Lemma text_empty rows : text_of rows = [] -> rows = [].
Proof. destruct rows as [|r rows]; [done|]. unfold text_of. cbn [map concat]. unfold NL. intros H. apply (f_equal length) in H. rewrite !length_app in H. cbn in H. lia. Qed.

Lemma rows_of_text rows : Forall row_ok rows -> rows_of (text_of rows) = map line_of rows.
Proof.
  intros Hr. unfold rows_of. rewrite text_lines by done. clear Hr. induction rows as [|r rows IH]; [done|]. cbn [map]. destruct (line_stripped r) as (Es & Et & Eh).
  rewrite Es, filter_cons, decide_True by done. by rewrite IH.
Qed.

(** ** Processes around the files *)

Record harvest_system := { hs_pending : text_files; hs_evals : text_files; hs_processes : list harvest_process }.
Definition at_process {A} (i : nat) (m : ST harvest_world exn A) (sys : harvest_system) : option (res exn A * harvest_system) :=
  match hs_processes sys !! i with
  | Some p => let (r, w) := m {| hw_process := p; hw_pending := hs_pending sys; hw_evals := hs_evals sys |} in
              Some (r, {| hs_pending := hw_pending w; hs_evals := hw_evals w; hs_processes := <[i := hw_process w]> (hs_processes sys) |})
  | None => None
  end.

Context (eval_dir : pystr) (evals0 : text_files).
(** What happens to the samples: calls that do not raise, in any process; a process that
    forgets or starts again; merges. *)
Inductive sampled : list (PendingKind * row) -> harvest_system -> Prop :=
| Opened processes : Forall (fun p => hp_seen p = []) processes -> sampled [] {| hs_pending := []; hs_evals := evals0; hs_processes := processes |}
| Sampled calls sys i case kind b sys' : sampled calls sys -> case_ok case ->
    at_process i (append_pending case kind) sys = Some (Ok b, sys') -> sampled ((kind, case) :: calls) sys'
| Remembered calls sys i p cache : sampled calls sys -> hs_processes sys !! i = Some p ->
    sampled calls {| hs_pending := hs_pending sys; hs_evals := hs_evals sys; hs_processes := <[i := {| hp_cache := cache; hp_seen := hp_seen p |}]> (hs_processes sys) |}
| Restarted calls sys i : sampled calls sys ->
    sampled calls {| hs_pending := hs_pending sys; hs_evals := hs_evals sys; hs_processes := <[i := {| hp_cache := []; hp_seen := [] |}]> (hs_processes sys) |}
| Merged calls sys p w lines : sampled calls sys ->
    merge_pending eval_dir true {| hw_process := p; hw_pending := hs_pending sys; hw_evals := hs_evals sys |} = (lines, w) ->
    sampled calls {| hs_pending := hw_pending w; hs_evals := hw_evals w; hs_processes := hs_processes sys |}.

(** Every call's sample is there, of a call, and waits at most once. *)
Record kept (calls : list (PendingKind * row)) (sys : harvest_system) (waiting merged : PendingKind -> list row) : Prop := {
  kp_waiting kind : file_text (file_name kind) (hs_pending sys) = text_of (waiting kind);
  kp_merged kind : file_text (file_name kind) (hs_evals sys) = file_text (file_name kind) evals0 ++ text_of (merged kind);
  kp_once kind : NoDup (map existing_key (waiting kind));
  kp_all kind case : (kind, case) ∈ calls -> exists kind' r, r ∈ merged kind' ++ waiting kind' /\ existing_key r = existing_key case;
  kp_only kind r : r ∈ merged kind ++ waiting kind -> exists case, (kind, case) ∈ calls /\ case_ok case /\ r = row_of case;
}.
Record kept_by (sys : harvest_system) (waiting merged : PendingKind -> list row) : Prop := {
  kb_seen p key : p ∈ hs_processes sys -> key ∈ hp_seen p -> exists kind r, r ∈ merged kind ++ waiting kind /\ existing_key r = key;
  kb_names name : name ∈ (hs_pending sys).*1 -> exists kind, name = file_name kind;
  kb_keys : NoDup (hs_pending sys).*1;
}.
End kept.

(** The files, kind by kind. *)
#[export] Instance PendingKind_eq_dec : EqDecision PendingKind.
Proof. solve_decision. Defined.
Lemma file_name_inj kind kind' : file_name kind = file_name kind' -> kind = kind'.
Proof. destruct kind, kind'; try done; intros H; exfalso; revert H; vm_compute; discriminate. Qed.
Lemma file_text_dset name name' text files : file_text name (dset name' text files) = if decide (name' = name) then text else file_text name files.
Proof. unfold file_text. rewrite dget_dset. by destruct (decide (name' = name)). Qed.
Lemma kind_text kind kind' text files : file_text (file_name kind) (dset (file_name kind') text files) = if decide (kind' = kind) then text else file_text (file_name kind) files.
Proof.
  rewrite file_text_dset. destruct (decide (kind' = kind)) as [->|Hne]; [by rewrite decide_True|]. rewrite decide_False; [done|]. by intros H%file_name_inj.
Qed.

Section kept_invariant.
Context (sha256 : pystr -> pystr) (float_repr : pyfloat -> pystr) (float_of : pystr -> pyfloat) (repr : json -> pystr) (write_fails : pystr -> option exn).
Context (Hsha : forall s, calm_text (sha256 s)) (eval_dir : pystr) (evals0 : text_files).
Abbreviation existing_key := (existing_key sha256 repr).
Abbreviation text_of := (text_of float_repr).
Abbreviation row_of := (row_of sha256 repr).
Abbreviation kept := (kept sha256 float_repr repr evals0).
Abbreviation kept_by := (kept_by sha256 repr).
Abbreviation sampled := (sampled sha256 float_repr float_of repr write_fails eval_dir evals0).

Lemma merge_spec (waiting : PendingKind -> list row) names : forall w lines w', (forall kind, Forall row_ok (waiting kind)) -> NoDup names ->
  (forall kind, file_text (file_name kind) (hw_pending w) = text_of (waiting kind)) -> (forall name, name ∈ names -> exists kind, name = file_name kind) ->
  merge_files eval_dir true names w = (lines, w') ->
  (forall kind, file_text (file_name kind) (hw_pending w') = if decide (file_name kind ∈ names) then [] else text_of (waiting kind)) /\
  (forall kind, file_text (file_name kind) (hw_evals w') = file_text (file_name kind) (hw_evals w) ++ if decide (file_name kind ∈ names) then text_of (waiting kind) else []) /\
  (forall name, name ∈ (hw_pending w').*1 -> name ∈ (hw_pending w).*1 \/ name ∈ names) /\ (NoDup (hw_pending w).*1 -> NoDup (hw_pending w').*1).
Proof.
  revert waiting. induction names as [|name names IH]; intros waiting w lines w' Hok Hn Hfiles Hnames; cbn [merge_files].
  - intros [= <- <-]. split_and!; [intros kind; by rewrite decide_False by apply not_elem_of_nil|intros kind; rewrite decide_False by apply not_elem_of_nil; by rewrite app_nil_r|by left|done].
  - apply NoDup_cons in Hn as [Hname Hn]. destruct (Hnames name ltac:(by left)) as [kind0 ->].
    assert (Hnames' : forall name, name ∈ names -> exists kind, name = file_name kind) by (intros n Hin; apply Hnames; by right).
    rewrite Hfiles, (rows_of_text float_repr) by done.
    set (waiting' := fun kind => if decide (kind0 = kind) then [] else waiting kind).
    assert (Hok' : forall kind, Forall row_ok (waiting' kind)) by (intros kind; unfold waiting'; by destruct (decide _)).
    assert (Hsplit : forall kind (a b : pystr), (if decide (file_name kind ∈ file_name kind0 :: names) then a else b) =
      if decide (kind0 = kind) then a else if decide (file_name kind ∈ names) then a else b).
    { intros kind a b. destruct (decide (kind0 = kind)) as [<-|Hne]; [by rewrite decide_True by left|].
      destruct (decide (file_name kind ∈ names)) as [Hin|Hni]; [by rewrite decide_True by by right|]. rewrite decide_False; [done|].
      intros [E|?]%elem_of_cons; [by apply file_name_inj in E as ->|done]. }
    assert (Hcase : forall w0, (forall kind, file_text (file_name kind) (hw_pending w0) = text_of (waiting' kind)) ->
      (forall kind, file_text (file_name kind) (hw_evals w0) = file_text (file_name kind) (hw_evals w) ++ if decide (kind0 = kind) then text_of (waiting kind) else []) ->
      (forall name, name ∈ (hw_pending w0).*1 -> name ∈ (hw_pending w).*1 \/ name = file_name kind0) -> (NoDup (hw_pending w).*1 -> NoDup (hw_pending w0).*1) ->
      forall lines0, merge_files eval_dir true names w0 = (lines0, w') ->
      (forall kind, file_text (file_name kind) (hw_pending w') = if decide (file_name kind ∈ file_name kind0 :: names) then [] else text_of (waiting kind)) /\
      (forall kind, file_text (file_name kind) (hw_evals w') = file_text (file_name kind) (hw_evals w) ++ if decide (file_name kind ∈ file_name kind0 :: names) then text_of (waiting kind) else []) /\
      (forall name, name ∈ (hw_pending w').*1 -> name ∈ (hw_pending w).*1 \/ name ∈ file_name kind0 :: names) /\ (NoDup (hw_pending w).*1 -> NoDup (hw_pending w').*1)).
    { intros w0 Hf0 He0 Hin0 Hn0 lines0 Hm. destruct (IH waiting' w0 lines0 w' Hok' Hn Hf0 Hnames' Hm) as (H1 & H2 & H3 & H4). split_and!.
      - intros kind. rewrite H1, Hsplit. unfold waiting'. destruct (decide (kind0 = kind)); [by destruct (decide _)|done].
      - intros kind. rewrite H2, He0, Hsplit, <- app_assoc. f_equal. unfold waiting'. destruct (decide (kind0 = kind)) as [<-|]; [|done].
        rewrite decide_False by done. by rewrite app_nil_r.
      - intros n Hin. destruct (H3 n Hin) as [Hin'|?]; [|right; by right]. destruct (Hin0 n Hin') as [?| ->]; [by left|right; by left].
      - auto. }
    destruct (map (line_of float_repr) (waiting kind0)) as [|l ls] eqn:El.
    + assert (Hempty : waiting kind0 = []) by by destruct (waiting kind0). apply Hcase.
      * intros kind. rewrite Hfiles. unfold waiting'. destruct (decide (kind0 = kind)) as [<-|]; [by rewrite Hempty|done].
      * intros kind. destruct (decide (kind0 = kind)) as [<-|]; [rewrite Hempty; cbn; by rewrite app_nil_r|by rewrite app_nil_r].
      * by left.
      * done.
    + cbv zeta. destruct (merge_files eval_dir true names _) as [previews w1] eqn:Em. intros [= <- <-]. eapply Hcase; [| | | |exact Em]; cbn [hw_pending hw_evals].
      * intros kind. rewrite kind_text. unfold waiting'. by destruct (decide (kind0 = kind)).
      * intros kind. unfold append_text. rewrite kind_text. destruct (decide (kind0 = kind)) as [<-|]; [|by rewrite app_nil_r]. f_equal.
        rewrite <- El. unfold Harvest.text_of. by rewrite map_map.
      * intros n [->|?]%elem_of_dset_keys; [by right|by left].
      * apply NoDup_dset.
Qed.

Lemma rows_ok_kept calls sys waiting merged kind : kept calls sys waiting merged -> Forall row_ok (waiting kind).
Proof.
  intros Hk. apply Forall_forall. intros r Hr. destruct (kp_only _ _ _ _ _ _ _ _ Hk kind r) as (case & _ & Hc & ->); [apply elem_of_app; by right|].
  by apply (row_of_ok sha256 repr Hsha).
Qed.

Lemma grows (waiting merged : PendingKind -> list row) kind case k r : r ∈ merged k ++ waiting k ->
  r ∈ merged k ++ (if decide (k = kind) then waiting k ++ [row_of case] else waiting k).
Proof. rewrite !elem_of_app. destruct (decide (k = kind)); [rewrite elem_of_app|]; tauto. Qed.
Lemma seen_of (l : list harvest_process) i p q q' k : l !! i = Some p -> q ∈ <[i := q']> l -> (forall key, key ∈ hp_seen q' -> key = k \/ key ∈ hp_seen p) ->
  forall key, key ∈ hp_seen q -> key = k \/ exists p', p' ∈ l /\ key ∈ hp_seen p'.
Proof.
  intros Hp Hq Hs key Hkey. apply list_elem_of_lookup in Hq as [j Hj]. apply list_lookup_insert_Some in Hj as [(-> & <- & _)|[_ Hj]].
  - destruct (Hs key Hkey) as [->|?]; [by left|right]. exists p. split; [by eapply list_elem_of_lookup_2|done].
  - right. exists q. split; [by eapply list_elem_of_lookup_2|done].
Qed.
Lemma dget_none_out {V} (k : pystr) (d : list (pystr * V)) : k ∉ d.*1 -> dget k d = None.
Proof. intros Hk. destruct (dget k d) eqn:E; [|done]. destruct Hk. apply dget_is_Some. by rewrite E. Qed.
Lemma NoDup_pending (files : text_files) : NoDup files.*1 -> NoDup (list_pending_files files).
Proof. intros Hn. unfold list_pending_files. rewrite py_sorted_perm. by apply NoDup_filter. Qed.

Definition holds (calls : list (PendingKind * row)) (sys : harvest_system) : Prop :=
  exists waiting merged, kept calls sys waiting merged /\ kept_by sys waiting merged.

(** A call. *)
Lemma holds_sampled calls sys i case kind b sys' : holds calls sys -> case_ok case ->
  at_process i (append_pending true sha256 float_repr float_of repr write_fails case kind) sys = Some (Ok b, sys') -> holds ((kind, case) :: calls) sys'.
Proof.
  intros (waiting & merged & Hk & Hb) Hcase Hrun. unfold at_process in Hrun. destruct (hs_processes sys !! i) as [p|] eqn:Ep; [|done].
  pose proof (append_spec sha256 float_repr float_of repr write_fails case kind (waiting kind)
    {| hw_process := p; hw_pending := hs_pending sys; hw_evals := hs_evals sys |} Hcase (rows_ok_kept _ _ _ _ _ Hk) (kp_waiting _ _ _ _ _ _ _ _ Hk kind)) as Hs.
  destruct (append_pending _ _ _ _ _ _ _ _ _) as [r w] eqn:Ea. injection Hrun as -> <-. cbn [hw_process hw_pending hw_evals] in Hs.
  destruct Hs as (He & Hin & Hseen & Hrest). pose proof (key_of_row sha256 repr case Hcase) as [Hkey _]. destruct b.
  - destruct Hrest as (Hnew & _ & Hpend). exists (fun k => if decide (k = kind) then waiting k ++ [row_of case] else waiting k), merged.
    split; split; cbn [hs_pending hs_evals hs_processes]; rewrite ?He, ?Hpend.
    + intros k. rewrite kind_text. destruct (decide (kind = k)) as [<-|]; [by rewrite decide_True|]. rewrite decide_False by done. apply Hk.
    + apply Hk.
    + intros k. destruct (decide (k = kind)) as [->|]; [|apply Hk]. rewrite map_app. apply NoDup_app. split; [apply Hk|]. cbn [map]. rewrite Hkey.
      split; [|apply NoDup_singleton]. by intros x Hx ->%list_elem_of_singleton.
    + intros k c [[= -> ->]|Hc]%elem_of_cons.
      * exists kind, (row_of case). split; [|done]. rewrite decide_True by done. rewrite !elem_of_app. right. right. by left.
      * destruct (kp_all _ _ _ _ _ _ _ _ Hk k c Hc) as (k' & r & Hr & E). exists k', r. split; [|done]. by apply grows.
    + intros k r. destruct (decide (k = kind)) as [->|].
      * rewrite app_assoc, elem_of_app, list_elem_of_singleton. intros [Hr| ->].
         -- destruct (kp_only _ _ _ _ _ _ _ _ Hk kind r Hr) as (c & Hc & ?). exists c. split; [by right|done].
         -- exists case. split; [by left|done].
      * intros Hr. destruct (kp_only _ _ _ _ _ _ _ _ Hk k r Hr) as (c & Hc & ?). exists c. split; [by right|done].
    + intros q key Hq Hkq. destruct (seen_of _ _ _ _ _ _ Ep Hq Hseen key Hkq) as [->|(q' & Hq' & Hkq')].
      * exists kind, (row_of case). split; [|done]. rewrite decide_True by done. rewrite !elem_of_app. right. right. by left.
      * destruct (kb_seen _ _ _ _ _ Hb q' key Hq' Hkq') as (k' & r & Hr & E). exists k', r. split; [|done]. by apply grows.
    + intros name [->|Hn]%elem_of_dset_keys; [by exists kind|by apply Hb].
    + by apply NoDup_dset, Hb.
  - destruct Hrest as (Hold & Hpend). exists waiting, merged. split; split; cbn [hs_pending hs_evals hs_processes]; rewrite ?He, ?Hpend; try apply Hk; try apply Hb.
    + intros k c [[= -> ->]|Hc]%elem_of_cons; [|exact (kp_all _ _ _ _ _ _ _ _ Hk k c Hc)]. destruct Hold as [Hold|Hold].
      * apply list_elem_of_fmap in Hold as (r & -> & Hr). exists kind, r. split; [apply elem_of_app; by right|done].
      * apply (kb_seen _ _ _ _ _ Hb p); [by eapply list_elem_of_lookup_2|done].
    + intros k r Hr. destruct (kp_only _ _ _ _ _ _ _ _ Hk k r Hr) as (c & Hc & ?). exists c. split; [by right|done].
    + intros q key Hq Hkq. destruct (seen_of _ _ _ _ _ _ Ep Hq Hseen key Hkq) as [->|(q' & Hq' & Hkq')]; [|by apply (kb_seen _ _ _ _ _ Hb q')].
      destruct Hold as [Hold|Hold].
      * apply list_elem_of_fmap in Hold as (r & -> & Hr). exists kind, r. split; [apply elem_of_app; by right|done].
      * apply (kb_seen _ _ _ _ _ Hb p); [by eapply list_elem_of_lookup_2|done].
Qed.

YOUR TASK:
If a line in the entries holds the word "Record", count it. Report the total only.

ANSWER TO THE EXERCISE:
3